Here's why you might (or might not) want to buy shares in a bank
Thursday, 26 September 2019
Banks' profits are often bemoaned as big corporates making money out of New Zealanders.
But what if you could make money out of the banks?
Interest rates are low, so you won't do it by putting money into a term deposit or savings account.
But you could buy a slice of one of them by investing in their shares.
**READ MORE:
* ANZ may need to keep more profit in New Zealand
* Fixed-term borrowers only get fraction of official cash rate cut
* Mortgage rates fall on suggestion official cash rate could drop**
In Australia, shares in the big four banks are a common investment for retail investors. They are less favoured in New Zealand.
Here's what you need to know.
WHERE CAN YOU GET THEM
The big four banks are all listed on the Australian stock exchange.
Only ANZ and Westpac are listed on the New Zealand market.
On Thursday, ANZ was listed at $30.65 a share on the NZX and Westpac $32.20 but you could buy part of a share through Sharesies.
New Zealand investors can access the parent companies of BNZ and ASB from New Zealand, even though they are not listed here.
ASB Securities offers a DIY option for the Australian market, and stock brokers can also help. There are no minimum holding requirements on the ASX but CommSec, which ASB trades through, requires a minimum investment amount of approximately A$500 ($538).
If you're in a balanced or growth KiwiSaver fund, you probably already have exposure to bank shares through that.
SHARE PRICES
Bank share prices took a bit of a hit this year as regulators cracked down on both sides of the Tasman.
In the New Zealand market, ANZ shares are up 20c compared to a year ago but are $4 higher than they were six months ago.
Westpac's shares have followed a similar pattern, up $1.85 over the year but $5.36 over six months.
DIVIDENDS
In Australia, lots of people favour banks because they deliver good dividends – that's the money you are paid every year for holding an investment.

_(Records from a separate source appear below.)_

(** A sequence of two parts reaches what the second reaches from where the
    first stopped. *)
Lemma reaches_app {A R : Type} n next (fits : R -> node -> Prop) (a : A) w1 w2 r :
  reaches cfg o n (flow_ends next) (Val (Continue a)) w1 ->
  reaches cfg o (next a) fits r w2 ->
  reaches cfg o n fits r (w1 ++ w2).
Proof. intros (n1 & H1 & ->) (n2 & H2 & ?). exists n2. eauto using path_app. Qed.

(** Once collecting, always collecting. *)
Lemma step_collecting n ev n' :
  step cfg o n ev n' -> collecting n = true -> collecting n' = true.
Proof.
  destruct 1; repeat match goal with
    | H : _ \/ _ |- _ => destruct H
    | H : ex _ |- _ => destruct H
    end; by simplify_eq/=.
Qed.

Lemma path_collecting n w n' :
  path cfg o n w n' -> collecting n = true -> collecting n' = true.
Proof. induction 1; eauto using step_collecting. Qed.

End paths.

(** ** Lemmas: the walks that end in a terminal node *)

(** Inverts the steps of a walk through nodes that are not in a loop. *)
Ltac invert_step :=
  match goal with
  | H : path _ _ (Final _) _ _ |- _ => apply path_Final in H as [-> ?]
  | H : path _ _ ?n _ (Final _) |- _ =>
      lazymatch n with
      | AtWatch _ => fail
      | AtPoll _ => fail
      | AtOut _ => fail
      | AtErr _ => fail
      | _ => tryif is_var n then fail else (inversion H; clear H)
      end
  | H : step _ _ _ _ _ |- _ => inversion H; clear H
  | H : _ \/ _ |- _ => destruct H
  | H : ex _ |- _ => destruct H
  end.
Ltac invert_path := repeat (simplify_eq/=; try invert_step).

Section shapes.
Context (cfg : config) (o : Submit).

Lemma path_move_out_final p w x :
  path cfg o (AtMoveOut p) w (Final x) -> w = moved_and_shown o p /\ x = Done.
Proof. intros H. by invert_path. Qed.

Lemma path_wait_final p n w x :
  n = AtOut p \/ n = AtErr p ->
  path cfg o n w (Final x) ->
  exists wt, w = wt ++ moved_and_shown o p /\ Forall (probe o p) wt /\ wt <> [] /\ x = Done.
Proof.
  intros Hn Hp. remember (Final x) as n' eqn:En'. revert Hn.
  induction Hp as [|n ev n1 w n2 Hs Hp IH]; intros Hn; [by destruct Hn; simplify_eq|].
  assert (probe o p ev /\ (n1 = AtOut p \/ n1 = AtErr p \/ n1 = AtMoveOut p))
    as [Hev [H1|[H1| ->]]] by (unfold probe; destruct Hn; invert_path; eauto).
  - destruct (IH En') as (wt & -> & ? & ? & ->); [eauto|]. exists (ev :: wt). eauto.
  - destruct (IH En') as (wt & -> & ? & ? & ->); [eauto|]. exists (ev :: wt). eauto.
  - subst n2. apply path_move_out_final in Hp as [-> ->]. exists [ev]. eauto.
Qed.

Lemma path_exit_final p w x :
  path cfg o (AtExit p) w (Final x) -> collected o p w /\ x = Done.
Proof.
  inversion 1 as [|? ? ? ? ? Hs Hp]; subst. inversion Hs; subst.
  apply (path_wait_final p) in Hp as (wt & -> & ? & ? & ->); [|eauto].
  split; [|done]. by exists wt.
Qed.

(** From the polling node a walk ends with a failed query, with a cancel, or
    goes through the collection. *)
Lemma path_poll_final p w x :
  path cfg o (AtPoll p) w (Final x) ->
  exists k,
    (x = QueryFailure /\ w = Poll.queries (S k)) \/
    ((x = UserAbort \/ x = CancelFailure) /\
       w = Poll.queries k ++ [EvCall (Gateway.qdel_command p)]) \/
    (exists w', w = Poll.queries (S k) ++ w' /\ collected o p w' /\ x = Done).
Proof.
  intros Hp. remember (AtPoll p) as n eqn:En. remember (Final x) as n' eqn:En'.
  revert En. induction Hp as [|n ev n1 w n2 Hs Hp IH]; intros ->; [by simplify_eq|].
  inversion Hs as [| | | | | |? ? [->|[->| ->]]|? ? [->| ->]| | | | | | |]; subst.
  - destruct (IH eq_refl eq_refl) as (k & [[-> ->]|[[? ->]|(w' & -> & ? & ->)]]);
      exists (S k); rewrite !Poll.queries_S; eauto 10.
  - apply path_exit_final in Hp as [? ->]. exists 0. eauto 10.
  - apply path_Final in Hp as [-> [= <-]]. exists 0. eauto.
  - apply path_Final in Hp as [-> [= <-]]. exists 0. eauto.
  - apply path_Final in Hp as [-> [= <-]]. exists 0. eauto.
Qed.

(** From the first query on. *)
Lemma path_watch_final p w x :
  path cfg o (AtWatch p) w (Final x) ->
  exists k,
    (x = QueryFailure /\ w = Poll.queries (S k)) \/
    ((x = UserAbort \/ x = CancelFailure) /\
       w = Poll.queries (S k) ++ [EvCall (Gateway.qdel_command p)]) \/
    (exists w', w = Poll.queries (S k) ++ w' /\ collected o p w' /\ x = Done).
Proof.
  inversion 1 as [|? ? ? ? ? Hs Hp]; subst.
  inversion Hs as [| | | | |? ? [->|[->| ->]]| | | | | | | | |]; subst.
  - apply path_poll_final in Hp as (k & [[-> ->]|[[? ->]|(w' & -> & ? & ->)]]).
    + exists (S k). eauto.
    + exists k. eauto.
    + exists (S k). eauto 10.
  - apply path_exit_final in Hp as [? ->]. exists 0. eauto 10.
  - apply path_Final in Hp as [-> [= <-]]. exists 0. eauto.
Qed.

Sam Trethewey, a portfolio manager at Milford Asset Management, said imputation credits in Australia boosted dividends close to 8 per cent a year for investors there.

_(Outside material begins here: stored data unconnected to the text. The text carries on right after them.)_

(* ===== verification/Submit.v ===== *)
(** * Submit: the method [Submit.run]

    [run] composes the steps of [Build], [Poll] and [Collector] the way the
    method does (lines 64-209 of [sub.py]): the existence test of the project
    folder, the [else] branch with its early returns, and, after the
    [if]/[else], the collection of the output.  Its value tells which [return]
    ended the method; [Done] is its last line.  The two fuels bound the
    polling loop and the wait for the output files. *)

From Stdlib Require Import Ascii String ZArith Lia.
From stdpp Require Import base tactics option list strings gmap.
From S2P Require Import Prelude PyString PyPath Job World Pretty Gateway Poll Build Collector.
Import Job World Colors.
#[local] Open Scope py_scope.

Module Submit.

(** The [else] branch of line 68: lines 69-179. *)
Definition submit_and_watch (cfg : config) (fuel : nat) : M (flow (option string)) :=
  and_then (Build.compile cfg) (fun _ =>
  and_then (Build.make_submit cfg) (fun _ =>
  and_then Build.submit_job (fun process_id =>
  and_then (Poll.watch_or_cancel fuel process_id) (fun _ =>
  ret (Continue (Some process_id)))))).

(** [Submit.run] *)
Definition run (cfg : config) (fuel_poll fuel_wait : nat) : M exit_point :=
  print (OKGREEN +:+ "----- Start submit -----" +:+ ENDC) Str.nl ;;
  o <- gets self ;;
  found <- exists_ (Build.project_folder cfg o) ;;
  f <- (if negb found
        then print (FAIL +:+ "!!! Error: project not exist" +:+ ENDC) Str.nl ;;
             ret (Continue None)
        else submit_and_watch cfg fuel_poll) ;;
  match f with
  | Return x => ret x
  | Continue process_id => Collector.collect fuel_wait process_id ;; ret Done
  end.

(** ** Environments for the examples *)

Definition demo_cfg : config := Config "/home/u" "/home/u/src".

(** The process before [run]: a job for project [demo] on 2 nodes, the
    project folder and the template in place. *)
Definition demo_state : state :=
  State (init "demo" 2 4 ["a"; "b"]) 0 0
    {[ "/home/u/bin/sub_template.sh" :=
         "#PBS -N %JOB_NAME% -l nodes=%NODES%:ppn=%PROCESSES%" +:+ Str.nl +:+
         "mpirun %EXE_PATH% %INPUTARGS%" ]}
    {[ "/home/u/src/demo" ]} [].

(** What the cluster answers: the compiler and [qsub] succeed, the job runs
    during two listings and is exiting in the third. *)
Definition demo_replies (n : nat) : Z * string * string :=
  match n with
  | 0 => (0%Z, EmptyString, EmptyString)
  | 1 => (0%Z, "123.host" +:+ Str.nl, EmptyString)
  | 2 | 3 => (0%Z, "123.host user queue demo.run 1 2 R 00:01", EmptyString)
  | 4 => (0%Z, "123.host user queue demo.run 1 2 E 00:05", EmptyString)
  | _ => (0%Z, EmptyString, EmptyString)
  end.

(** The two output files appear at the tenth tick. *)
Definition demo_arrivals (t : nat) : list (string * string) :=
  match t with
  | 10 => [("demo.o123", "42"); ("demo.e123", EmptyString)]
  | _ => []
  end.

(** A run that nothing disturbs. *)
Definition quiet_env : env :=
  Env demo_replies (fun _ => false) demo_arrivals (fun _ => true).

(** The user presses Ctrl-C during the sixth wait of the program. *)
Definition interrupted_env : env :=
  Env demo_replies (fun t => bool_decide (t = 5)) demo_arrivals (fun _ => true).

(** The compiler fails. *)
Definition broken_env : env :=
  Env (fun _ => (1%Z, EmptyString, "demo.c:1: error")) (fun _ => false) demo_arrivals
    (fun _ => true).

(** [qsub] fails. *)
Definition refused_env : env :=
  Env (fun n => match n with
                | 1 => (1%Z, EmptyString, "qsub: no such queue")
                | _ => demo_replies n
                end)
    (fun _ => false) demo_arrivals (fun _ => true).

(** A row of the job without a status in the second listing of the loop. *)
Definition garbled_env : env :=
  Env (fun n => match n with
                | 3 => (0%Z, "123.host", EmptyString)
                | _ => demo_replies n
                end)
    (fun _ => false) demo_arrivals (fun _ => true).

(** The process before a run for a project that has no folder. *)
Definition stray_state : state :=
  State (init "nope" 2 4 []) 0 0 ∅ {[ "/home/u/src/demo" ]} [].

(** ** Properties of the validation *)

(** C19. A missing project is reported and then the run fails: when the
    project folder does not exist, [run] prints that the project does not
    exist, skips the [else] branch, and goes on to the lines after it, where
    the use of [process_id], never assigned, raises [UnboundLocalError].  No
    command is launched and no file is touched. *)
Theorem run_missing_project cfg fuel_poll fuel_wait e s :
  sigint e (clock s) = false ->
  path_exists (Build.project_folder cfg (self s)) (advance e s) = false ->
  exists s', run cfg fuel_poll fuel_wait e s = (Exn UnboundLocalError, s') /\
    trace s' = trace s ++
      [EvPrint (OKGREEN +:+ "----- Start submit -----" +:+ ENDC +:+ Str.nl);
       EvStat (Build.project_folder cfg (self s));
       EvPrint (FAIL +:+ "!!! Error: project not exist" +:+ ENDC +:+ Str.nl);
       EvPrint ((OKGREEN +:+ "-> CPU USED: " +:+ cpu_time_used (self s) +:+ " <-" +:+ ENDC)
                +:+ Str.nl);
       EvPrint (OKGREEN +:+ "------ End submit ------" +:+ ENDC +:+ (Str.nl +:+ Str.nl))] /\
    ncalls s' = ncalls s /\ dirs s' = dirs s /\ files s' = files (advance e s).
Proof.
  intros Hi Hp. unfold run. rewrite (bind_val _ _ _ _ _ _ (print_val _ _ _ _)).
  unfold bind at 1, gets at 1. unfold bind at 1. rewrite exists_val by done.
  change (self (log _ s)) with (self s).
  change (path_exists ?p (advance e (log _ (log _ s)))) with (path_exists p (advance e s)).
  rewrite Hp. eexists. split; [done|]. cbn. by rewrite <-!app_assoc.
Qed.

Lemma run_missing_project_witness :
  exists s', run demo_cfg 5 5 quiet_env stray_state = (Exn UnboundLocalError, s') /\
    trace s' = trace stray_state ++
      [EvPrint (OKGREEN +:+ "----- Start submit -----" +:+ ENDC +:+ Str.nl);
       EvStat (Build.project_folder demo_cfg (self stray_state));
       EvPrint (FAIL +:+ "!!! Error: project not exist" +:+ ENDC +:+ Str.nl);
       EvPrint ((OKGREEN +:+ "-> CPU USED: " +:+ cpu_time_used (self stray_state) +:+ " <-"
                 +:+ ENDC) +:+ Str.nl);
       EvPrint (OKGREEN +:+ "------ End submit ------" +:+ ENDC +:+ (Str.nl +:+ Str.nl))] /\
    ncalls s' = ncalls stray_state /\ dirs s' = dirs stray_state /\
    files s' = files (advance quiet_env stray_state).
Proof. apply run_missing_project; [done|by vm_compute]. Defined.

End Submit.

Those credits do not apply in New Zealand and dividends are usually around 5.5 per cent.
Trethewey said that was similar to the dividend offered by the power gentailers but without the level of risk that banks hold. He said it had been noticeable that investment money was flowing into those dividend stocks as term deposit rates fell.
Brad Olsen, an economist at Infometrics, said there were good reasons to invest in banks.
Profits had been strong in recent years, which made them an attractive investment option. Many of the big four have posted record profit. The sector made a combined $10 billion in the year to June.
'What's more, the average return on equity for the four big banks over the year to June 2019 was over 15 per cent. Both of these insights show that banks' performances of late have been strong, making them an attractive investment option.
'New Zealanders continue to hold property as their preferred asset class, meaning that the prominence and importance of banks in New Zealand will persist, highlighting the attractiveness of bank investment. It's important to note that softer economic growth and/or a softening in the housing market might take the shine off banking over the medium term, but with bank profits high and returns good, I'd expect bank investment to remain an alluring option.'
OUTLOOK
But others warned that the good times for banks might not last.
New rules are being imposed on both sides of the Tasman, including the Reserve Bank of New Zealand's proposals for them to be forced to hold more capital against their lending.
'If the Reserve Bank's capital holding requirements do come to fruition, it's likely that profits and shareholder returns will be softer than at current, yet increased capital holding requirements also make investing in a bank arguably safer (if the holding requirements mean banks are less likely to fail),' Olsen said.
Trethewey said banks were 'punching bags' for Australian politicians, which created uncertainty.
In New Zealand, they will soon have to work through a conduct licensing regime.
Banks are also closely tied to the housing market. Mark Lister, of Craigs Investment Partners said that made his firm hesitant to invest heavily. 'A booming housing market is good for banks and we don't see that… We think the outlook for their business continue to be a bit challenging.'
Lower interest rates would be a headwind, he said.